▶ **GIVEN RECORDS**:

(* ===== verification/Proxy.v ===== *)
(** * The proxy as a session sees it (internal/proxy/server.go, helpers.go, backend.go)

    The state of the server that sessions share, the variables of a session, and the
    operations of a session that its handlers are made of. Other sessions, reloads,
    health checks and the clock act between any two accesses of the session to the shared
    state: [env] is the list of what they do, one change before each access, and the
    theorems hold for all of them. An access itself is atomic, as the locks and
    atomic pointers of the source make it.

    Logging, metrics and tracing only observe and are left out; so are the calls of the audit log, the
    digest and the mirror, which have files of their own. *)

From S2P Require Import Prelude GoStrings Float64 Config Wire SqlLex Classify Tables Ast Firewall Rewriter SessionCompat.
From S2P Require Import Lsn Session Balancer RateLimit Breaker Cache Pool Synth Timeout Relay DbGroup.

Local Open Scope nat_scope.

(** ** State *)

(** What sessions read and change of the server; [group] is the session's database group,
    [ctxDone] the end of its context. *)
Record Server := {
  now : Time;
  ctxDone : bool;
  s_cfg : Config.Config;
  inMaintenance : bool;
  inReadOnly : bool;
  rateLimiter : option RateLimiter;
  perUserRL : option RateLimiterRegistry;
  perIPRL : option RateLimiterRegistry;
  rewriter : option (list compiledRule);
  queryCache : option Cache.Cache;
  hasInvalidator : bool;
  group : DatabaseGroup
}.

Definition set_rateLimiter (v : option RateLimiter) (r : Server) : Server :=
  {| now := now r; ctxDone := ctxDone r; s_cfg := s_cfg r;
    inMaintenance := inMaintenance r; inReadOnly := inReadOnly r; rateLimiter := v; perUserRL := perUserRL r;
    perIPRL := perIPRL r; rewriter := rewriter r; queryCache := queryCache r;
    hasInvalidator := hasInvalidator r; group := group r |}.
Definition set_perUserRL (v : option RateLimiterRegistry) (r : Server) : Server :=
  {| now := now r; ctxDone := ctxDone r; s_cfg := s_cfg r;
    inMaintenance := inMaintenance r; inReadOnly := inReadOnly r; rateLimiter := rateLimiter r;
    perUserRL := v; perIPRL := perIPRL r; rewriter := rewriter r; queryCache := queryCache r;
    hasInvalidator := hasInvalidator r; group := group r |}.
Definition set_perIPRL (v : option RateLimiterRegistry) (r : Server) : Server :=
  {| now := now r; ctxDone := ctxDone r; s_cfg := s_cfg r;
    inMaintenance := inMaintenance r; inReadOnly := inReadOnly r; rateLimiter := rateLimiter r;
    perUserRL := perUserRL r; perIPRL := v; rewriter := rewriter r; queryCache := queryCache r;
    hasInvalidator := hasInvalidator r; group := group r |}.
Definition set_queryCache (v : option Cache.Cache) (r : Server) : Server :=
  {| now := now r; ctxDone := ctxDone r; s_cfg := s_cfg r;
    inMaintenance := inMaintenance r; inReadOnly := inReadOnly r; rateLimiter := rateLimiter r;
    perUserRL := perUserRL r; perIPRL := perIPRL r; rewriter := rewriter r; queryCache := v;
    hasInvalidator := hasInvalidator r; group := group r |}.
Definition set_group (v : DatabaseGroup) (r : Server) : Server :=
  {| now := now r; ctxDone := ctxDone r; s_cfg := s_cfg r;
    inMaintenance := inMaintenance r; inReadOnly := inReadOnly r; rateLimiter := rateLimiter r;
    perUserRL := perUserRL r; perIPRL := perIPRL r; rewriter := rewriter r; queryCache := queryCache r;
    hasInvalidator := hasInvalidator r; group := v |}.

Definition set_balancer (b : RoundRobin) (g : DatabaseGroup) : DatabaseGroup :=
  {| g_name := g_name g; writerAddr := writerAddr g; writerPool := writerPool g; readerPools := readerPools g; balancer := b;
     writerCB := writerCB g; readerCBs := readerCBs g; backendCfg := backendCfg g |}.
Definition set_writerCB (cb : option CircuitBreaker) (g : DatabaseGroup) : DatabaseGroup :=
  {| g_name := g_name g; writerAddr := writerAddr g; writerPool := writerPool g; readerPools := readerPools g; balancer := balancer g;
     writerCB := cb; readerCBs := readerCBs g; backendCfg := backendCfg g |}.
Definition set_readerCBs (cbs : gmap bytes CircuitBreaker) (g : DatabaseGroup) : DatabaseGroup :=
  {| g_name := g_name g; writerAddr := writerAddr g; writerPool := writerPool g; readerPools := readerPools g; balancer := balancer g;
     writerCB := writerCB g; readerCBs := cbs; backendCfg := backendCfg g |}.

▶ **WHAT YOU WILL DO**:
All that belongs in the answer is the run of lines above from the line containing "queryCache : option Cache.Cache;" through the line containing "Definition set_group (v", exactly as written.

▶ **PROBLEM SOLUTION**:
  queryCache : option Cache.Cache;
  hasInvalidator : bool;
  group : DatabaseGroup
}.

Definition set_rateLimiter (v : option RateLimiter) (r : Server) : Server :=
  {| now := now r; ctxDone := ctxDone r; s_cfg := s_cfg r;
    inMaintenance := inMaintenance r; inReadOnly := inReadOnly r; rateLimiter := v; perUserRL := perUserRL r;
    perIPRL := perIPRL r; rewriter := rewriter r; queryCache := queryCache r;
    hasInvalidator := hasInvalidator r; group := group r |}.
Definition set_perUserRL (v : option RateLimiterRegistry) (r : Server) : Server :=
  {| now := now r; ctxDone := ctxDone r; s_cfg := s_cfg r;
    inMaintenance := inMaintenance r; inReadOnly := inReadOnly r; rateLimiter := rateLimiter r;
    perUserRL := v; perIPRL := perIPRL r; rewriter := rewriter r; queryCache := queryCache r;
    hasInvalidator := hasInvalidator r; group := group r |}.
Definition set_perIPRL (v : option RateLimiterRegistry) (r : Server) : Server :=
  {| now := now r; ctxDone := ctxDone r; s_cfg := s_cfg r;
    inMaintenance := inMaintenance r; inReadOnly := inReadOnly r; rateLimiter := rateLimiter r;
    perUserRL := perUserRL r; perIPRL := v; rewriter := rewriter r; queryCache := queryCache r;
    hasInvalidator := hasInvalidator r; group := group r |}.
Definition set_queryCache (v : option Cache.Cache) (r : Server) : Server :=
  {| now := now r; ctxDone := ctxDone r; s_cfg := s_cfg r;
    inMaintenance := inMaintenance r; inReadOnly := inReadOnly r; rateLimiter := rateLimiter r;
    perUserRL := perUserRL r; perIPRL := perIPRL r; rewriter := rewriter r; queryCache := v;
    hasInvalidator := hasInvalidator r; group := group r |}.
Definition set_group (v : DatabaseGroup) (r : Server) : Server :=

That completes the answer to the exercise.